Arts & Events

Beethoven’s Immortal 9th Symphony at the Greek Theatre

Reviewed by James Roy MacBean
Sunday September 27, 2015 - 10:10:00 PM

On Friday evening, September 25, Gustavo Dudamel led the Simón Bolívar Symphony Orchestra of Venezuela in Beethoven’s 9th Symphony at Berkeley’s Greek Theatre. Under Dudamel’s direction, the Simón Bolívar Orchestra has taken its place as one of the world’s leading orchestras. They just returned from performing several concerts and the opera La Bohème at Teatro alla Scala in Milan, with Dudamel conducting. Last week they opened the 2015-16 season in Los Angeles by uniting with the Los Angeles Philharmonic in a complete cycle of Beethoven symphonies. Beethoven, of course, was also the orchestra’s focus in their visit to Berkeley, and this visit was capped off in memorable fashion by an illuminating performance of Beethoven’s immortal 9th Symphony in D minor, Op. 125. 

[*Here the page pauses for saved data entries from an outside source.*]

(** A 200 response comes from the full path: every step succeeded, in order. *)
Lemma analyze_success (py : Builtins) (env : Env)
    (crops : crop_table) (data : json) (r : response) (tr : list event) :
  analyze_farm py env crops data = (Ok r, tr) -> status r = 200%Z ->
  exists coords ct crop_type size available ms lon lat w l hs,
    py_get data "coordinates" JNull = Ok coords /\ truthy coords = true /\
    py_get data "crop_type" (JStr "") = Ok ct /\
    py_lower py ct = Ok crop_type /\ crop_type <> "" /\
    ee_polygon env coords = None /\
    size_info env coords = Ok size /\ size <> 0%Z /\
    band_names_info env coords = Ok available /\
    missing_bands available = [] /\
    mean_stats_info env coords = Ok ms /\
    centroid_info env coords = Ok (lon, lat) /\
    weather_info env lat lon = Ok w /\
    py_get w "current" (JObj []) = Ok (JObj l) /\
    health_status_of py crop_type (safe_val ms "NDVI") (lookup_min crops crop_type)
      (lookup_max crops crop_type) = Ok hs /\
    r = {| status := 200;
           rbody := success_body py (indices_of ms)
                      (field_or l "temperature_2m" (JInt 0))
                      (field_or l "relative_humidity_2m" JNull)
                      (field_or l "wind_speed_10m" JNull)
                      (field_or l "rain" (JInt 0))
                      crop_type (lookup_min crops crop_type)
                      (lookup_max crops crop_type) hs |} /\
    tr = [ESize coords; EBandNames coords; EReduce coords; ECentroid coords;
          EWeather lat lon].
Proof.
  intros Hrun Hst. run_cases Hrun; try discriminate Hst.
  match goal with
  | H : py_get ?cur "temperature_2m" (JInt 0) = Ok _ |- _ =>
      destruct cur as [| | | | | |l]; try discriminate H
  end.
  simpl in *.
  repeat match goal with
         | H : Ok _ = Ok _ |- _ => injection H; clear H; intros; subst
         end.
  do 11 eexists.
  repeat split; eauto.
  - destruct (truthy _); simpl in *; congruence.
  - intro Hc. subst. simpl in *. discriminate.
  - intro Hc. subst. simpl in *. discriminate.
Qed.

(** Conversely, a run whose steps all succeed answers 200. *)
Lemma analyze_success_intro (py : Builtins) (env : Env)
    (crops : crop_table) (data : json)
    coords ct crop_type size available ms lon lat w l hs :
    py_get data "coordinates" JNull = Ok coords -> truthy coords = true ->
    py_get data "crop_type" (JStr "") = Ok ct ->
    py_lower py ct = Ok crop_type -> crop_type <> "" ->
    ee_polygon env coords = None ->
    size_info env coords = Ok size -> size <> 0%Z ->
    band_names_info env coords = Ok available ->
    missing_bands available = [] ->
    mean_stats_info env coords = Ok ms ->
    centroid_info env coords = Ok (lon, lat) ->
    weather_info env lat lon = Ok w ->
    py_get w "current" (JObj []) = Ok (JObj l) ->
    health_status_of py crop_type (safe_val ms "NDVI") (lookup_min crops crop_type)
      (lookup_max crops crop_type) = Ok hs ->
  analyze_farm py env crops data
  = (Ok {| status := 200;
           rbody := success_body py (indices_of ms)
                      (field_or l "temperature_2m" (JInt 0))
                      (field_or l "relative_humidity_2m" JNull)
                      (field_or l "wind_speed_10m" JNull)
                      (field_or l "rain" (JInt 0))
                      crop_type (lookup_min crops crop_type)
                      (lookup_max crops crop_type) hs |},
     [ESize coords; EBandNames coords; EReduce coords; ECentroid coords;
      EWeather lat lon]).
Proof.
  intros H1 H2 H3 H4 H5 H6 H7 H8 H9 H10 H11 H12 H13 H14 H15.
  unfold analyze_farm, analyze_body, try_except, bind, lift, remote, ret.
  rewrite H1, H3, H4, H2, H6, H7, H9, H10, H11, H12, H13, H14, H15.
  apply String.eqb_neq in H5. rewrite <- Z.eqb_neq in H8.
  simpl. rewrite H5, H8. reflexivity.
Qed.

(** ** C7: the seven index keys *)

(** C7. Every 200 response carries an [indices] object whose keys are
    exactly NDVI, EVI, NDWI, MSI, GREEN, RED and NIR, in this order. *)
Theorem success_indices_keys (py : Builtins) (env : Env)
    (crops : crop_table) (data : json) (r : response) (tr : list event)
    (Hrun : analyze_farm py env crops data = (Ok r, tr))
    (Hst : status r = 200%Z) :
  exists idx rest,
    rbody r = JObj (("indices", JObj idx) :: rest) /\
    map fst idx = ["NDVI"; "EVI"; "NDWI"; "MSI"; "GREEN"; "RED"; "NIR"].
Proof.
  destruct (analyze_success _ _ _ _ _ _ Hrun Hst)
    as (coords & ct & crop_type & size & available & ms & lon & lat & w & l & hs
        & _ & _ & _ & _ & _ & _ & _ & _ & _ & _ & _ & _ & _ & _ & _ & Hr & _).
  subst r. simpl. eexists _, _. split; reflexivity.
Qed.

(** Witness of C7: the spec's end-to-end scenario. *)
Lemma success_indices_keys_witness :
  exists idx rest,
    rbody {| status := 200;
             rbody := success_body example_py
               (indices_of (match mean_stats_info scenario_env square_coords with
                            | Ok ms => ms | Exc _ => [] end))
               (JFloat (57 # 2)) (JInt 40) (JFloat 12) (JInt 0) "wheat"
               (Some (NFloat (3 # 10))) (Some (NFloat (7 # 10)))
               (healthy_msg example_py "wheat") |}
      = JObj (("indices", JObj idx) :: rest) /\
    map fst idx = ["NDVI"; "EVI"; "NDWI"; "MSI"; "GREEN"; "RED"; "NIR"].
Proof.
  destruct (success_indices_keys example_py scenario_env scenario_crops
              (JObj [("coordinates", square_coords); ("crop_type", JStr "wheat")])
              {| status := 200;
                 rbody := success_body example_py
                   (indices_of (match mean_stats_info scenario_env square_coords with
                                | Ok ms => ms | Exc _ => [] end))
                   (JFloat (57 # 2)) (JInt 40) (JFloat 12) (JInt 0) "wheat"
                   (Some (NFloat (3 # 10))) (Some (NFloat (7 # 10)))
                   (healthy_msg example_py "wheat") |}
              [ESize square_coords; EBandNames square_coords;
               EReduce square_coords; ECentroid square_coords;
               EWeather (JFloat (21 # 2)) (JFloat (61 # 2))])
    as (idx & rest & H1 & H2).
  - vm_compute. reflexivity.
  - reflexivity.
  - exists idx, rest. split; assumption.
Defined.

(** ** C6: normalisation of index values *)

(** [round4_Q] is within half a unit of the fourth decimal place. *)
Lemma round4_Q_close (q : Q) : (Qabs (round4_Q q - q) <= 1 # 20000)%Q.
Proof.
  destruct q as [a b]. unfold round4_Q, q_lt, Qle_bool.
  cbn [Qmult Qplus Qminus Qopp inject_Z Qnum Qden].
  set (B := Z.pos (b * 1)).
  pose proof (Z.div_mod (a * 10000) B) as Hdm.
  pose proof (Z.mod_pos_bound (a * 10000) B) as Hb.
  set (f := (a * 10000 / B)%Z) in *. set (m := ((a * 10000) mod B)%Z) in *.
  assert (HB : (0 < B)%Z) by reflexivity.
  assert (HB1 : Z.pos (b * 1 * 1) = B) by (unfold B; rewrite !Pos.mul_1_r; reflexivity).
  assert (HB2 : Z.pos b = B) by (unfold B; rewrite !Pos.mul_1_r; reflexivity).
  rewrite HB1.
  specialize (Hdm ltac:(lia)). specialize (Hb HB).
  assert (Hz : forall z : Z, (2 * Z.abs (z * B - a * 10000) <= B)%Z ->
                (Qabs ((z # 10000) - (a # b)) <= 1 # 20000)%Q).
  { intros z Hz. apply Qabs_Qle_condition. unfold Qle, Qminus, Qplus, Qopp; simpl.
    rewrite HB2. split; nia. }
  repeat match goal with
         | |- context [if ?c then _ else _] => destruct c eqn:?
         end;
  apply Hz;
  repeat match goal with
         | H : negb _ = _ |- _ => apply (f_equal negb) in H; rewrite negb_involutive in H; simpl in H
         | H : (_ <=? _)%Z = true |- _ => apply Z.leb_le in H
         | H : (_ <=? _)%Z = false |- _ => apply Z.leb_gt in H
         end; nia.
Qed.

(** C6. In a 200 response, [indices] holds the provider's statistics through
    [safe_val]: a float is rounded to 4 decimal places (a multiple of 1/10000
    within 1/20000 of the value, so 0.123456789 gives 0.1235), an int is kept,
    and a missing or [None] statistic gives exactly [0.0]. *)
Theorem success_indices_normalized (py : Builtins) (env : Env)
    (crops : crop_table) (data : json) (r : response) (tr : list event)
    (Hrun : analyze_farm py env crops data = (Ok r, tr))
    (Hst : status r = 200%Z) :
  exists coords ms rest,
    In (EReduce coords) tr /\ mean_stats_info env coords = Ok ms /\
    rbody r = JObj (("indices", indices_of ms) :: rest) /\
    (forall name, assoc_get name ms = None \/ assoc_get name ms = Some None ->
                  safe_val ms name = NFloat 0) /\
    (forall name q, assoc_get name ms = Some (Some (NFloat q)) ->
       safe_val ms name = NFloat (round4_Q q) /\
       round4_Q q = Qmake (Qnum (round4_Q q)) 10000 /\
       (Qabs (round4_Q q - q) <= 1 # 20000)%Q) /\
    (forall name z, assoc_get name ms = Some (Some (NInt z)) ->
                    safe_val ms name = NInt z) /\
    round4_Q (123456789 # 1000000000) = 1235 # 10000.
Proof.
  destruct (analyze_success _ _ _ _ _ _ Hrun Hst)
    as (coords & ct & crop_type & size & available & ms & lon & lat & w & l & hs
        & _ & _ & _ & _ & _ & _ & _ & _ & _ & _ & Hms & _ & _ & _ & _ & Hr & Htr).
  exists coords, ms. eexists.
  split; [subst tr; simpl; tauto|].
  split; [exact Hms|].
  split; [subst r; reflexivity|].
  split; [intros name [H|H]; unfold safe_val; rewrite H; reflexivity|].
  split; [intros name q H; unfold safe_val; rewrite H;
          split; [reflexivity | split; [reflexivity | apply round4_Q_close]]|].
  split; [intros name z H; unfold safe_val; rewrite H; reflexivity|].
  reflexivity.
Qed.

(** Witness of C6: the spec's end-to-end scenario. *)
Lemma success_indices_normalized_witness :
  exists coords ms rest,
    In (EReduce coords) [ESize square_coords; EBandNames square_coords;
               EReduce square_coords; ECentroid square_coords;
               EWeather (JFloat (21 # 2)) (JFloat (61 # 2))] /\
    mean_stats_info scenario_env coords = Ok ms /\
    rbody (match fst (analyze_farm example_py scenario_env scenario_crops
              (JObj [("coordinates", square_coords); ("crop_type", JStr "wheat")]))
           with Ok r => r | Exc _ => err 0 "" end)
      = JObj (("indices", indices_of ms) :: rest) /\
    (forall name, assoc_get name ms = None \/ assoc_get name ms = Some None ->
                  safe_val ms name = NFloat 0) /\
    (forall name q, assoc_get name ms = Some (Some (NFloat q)) ->
       safe_val ms name = NFloat (round4_Q q) /\
       round4_Q q = Qmake (Qnum (round4_Q q)) 10000 /\
       (Qabs (round4_Q q - q) <= 1 # 20000)%Q) /\
    (forall name z, assoc_get name ms = Some (Some (NInt z)) ->
                    safe_val ms name = NInt z) /\
    round4_Q (123456789 # 1000000000) = 1235 # 10000.
Proof.
  exact (success_indices_normalized example_py scenario_env scenario_crops
           (JObj [("coordinates", square_coords); ("crop_type", JStr "wheat")])
           (match fst (analyze_farm example_py scenario_env scenario_crops
              (JObj [("coordinates", square_coords); ("crop_type", JStr "wheat")]))
            with Ok r => r | Exc _ => err 0 "" end)
           [ESize square_coords; EBandNames square_coords;
               EReduce square_coords; ECentroid square_coords;
               EWeather (JFloat (21 # 2)) (JFloat (61 # 2))]
           ltac:(vm_compute; reflexivity) ltac:(vm_compute; reflexivity)).
Defined.

(** ** C3: unknown crop type *)

(** A weather response that is a dict whose [current] entry is absent or a
    dict: the shape under which the weather block cannot raise. *)
Definition weather_shape (w : json) : Prop :=
  match w with
  | JObj l =>
      match assoc_get "current" l with
      | None | Some (JObj _) => True
      | Some _ => False
      end
  | _ => False
  end.

Lemma weather_shape_current (w : json) :
  weather_shape w -> exists l, py_get w "current" (JObj []) = Ok (JObj l).
Proof.
  destruct w as [| | | | | |l]; simpl; try contradiction.
  destruct (assoc_get "current" l) as [[| | | | | |l']|]; try contradiction;
    intros _; eexists; reflexivity.
Qed.

Lemma health_status_no_bounds (py : Builtins) (crop_type : string) (mean : num) (mx : option num) :
  health_status_of py crop_type mean None mx
  = Exc (TypeErrorCmp "<" (type_name (json_of_num mean)) "NoneType").
Proof. reflexivity. Qed.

I use the term ‘illuminating’ quite literally. Never before have I heard so many details of this great symphonic masterpiece brought to light. For example, never before have I heard the sublime third movement, the Adagio, played in such achingly beautiful fashion as it was performed here by the Simón Bolívar Orchestra led by Gustavo Dudamel. And never before have I understood so clearly the crucial role this Adagio plays in the 9th Symphony’s overall emotional development. If anything prepares the way for the joyous utopian outpouring of optimism of the choral finale, the Ode to Joy, it is surely the solemn yet sublime profundity of the Adagio. This is music that sets one dreaming. As such, the Adagio draws on all the inspiring moments of the work’s more extroverted first two movements, but by slowing everything down the Adagio becomes a serenely introverted reflection on everything that has come before. There is a quiet confidence underlying this Adagio, as if Beethoven were himself reflecting on all the storm and stress of his own life and of his own earlier music, only to recognize here, near the end of his creative life, that an affirmation of utopian ideals is mankind’s best hope for transcending all the struggles and sorrows that haunt human life.  

There is also in this Adagio a subtle hint of the voice-inflected song that will climax in the fourth and final movement. As Maynard Solomon writes, “In the first movement, Beethoven retains the condensed ‘heroic’ thematic treatment, de-veloping his materials from an arpeggiated common chord germ motif; and the scherzo, with its demonic dance character and rhythm-dominated thrust, is similarly far removed from song. With the two expressive and consoling themes of the Adagio, however, the speech-inflected accents of the human voice enter the Ninth Symphony, and they do so within a variation form which … takes on the character of an extended, through-composed song without words.” 

The majestic fourth movement is divided into two large parts: the first instrumental, the second with chorus and soloists. A shrieking dissonance intro-duces the instrumental recitative for cellos and basses that joins the thematic reminiscences from the first three movements. The Ode to Joy theme makes its appearance unadorned in the low strings and undergoes a set of variations. Now the shrieking dissonance is heard again; but this time Beethoven allocates the following recitative to the human voice, as a baritone (sometimes a bass) declares, “Oh friends, no more of these sad tones! Rather let us raise our voices together, and joyful be our song.” With these words, sung here by baritone Solomon Howard, Beethoven introduces his immortal setting of Friedrich Schiller’s “An die Freude” (“Ode to Joy”). At Berkeley’s Greek Theatre, the Chamber Chorus of the University of California and Alumni, led by Marika Kuzma, joined with the Pacific Boychoir Academy led by Kevin Fox, and the San Francisco Girls Chorus, led by Lisa Bielawa. This mighty chorus intoned the noble words of Schiller’s Ode to Joy as adapted by Beethoven, who used only half of the 18 sections in Schiller’s poem and freely rearranged it in his own fashion. In addition to the chorus, Beethoven included music for four soloists, here ably performed by soprano Mariana Ortiz, mezzo-soprano J’nai Bridges, tenor Joshua Guerrero, and baritone Solomon Howard. The noble words of Schiller’s Ode to Joy as set to immortal music by Beethoven resounded in the open air of Berkeley’s vast Greek Theatre, and never did these noble sentiments echo so meaningfully in the cosmos as in this magical space. It was as if Dudamel, Beethoven’s 9th, and Berkeley’s Greek Theatre were simply meant for one another.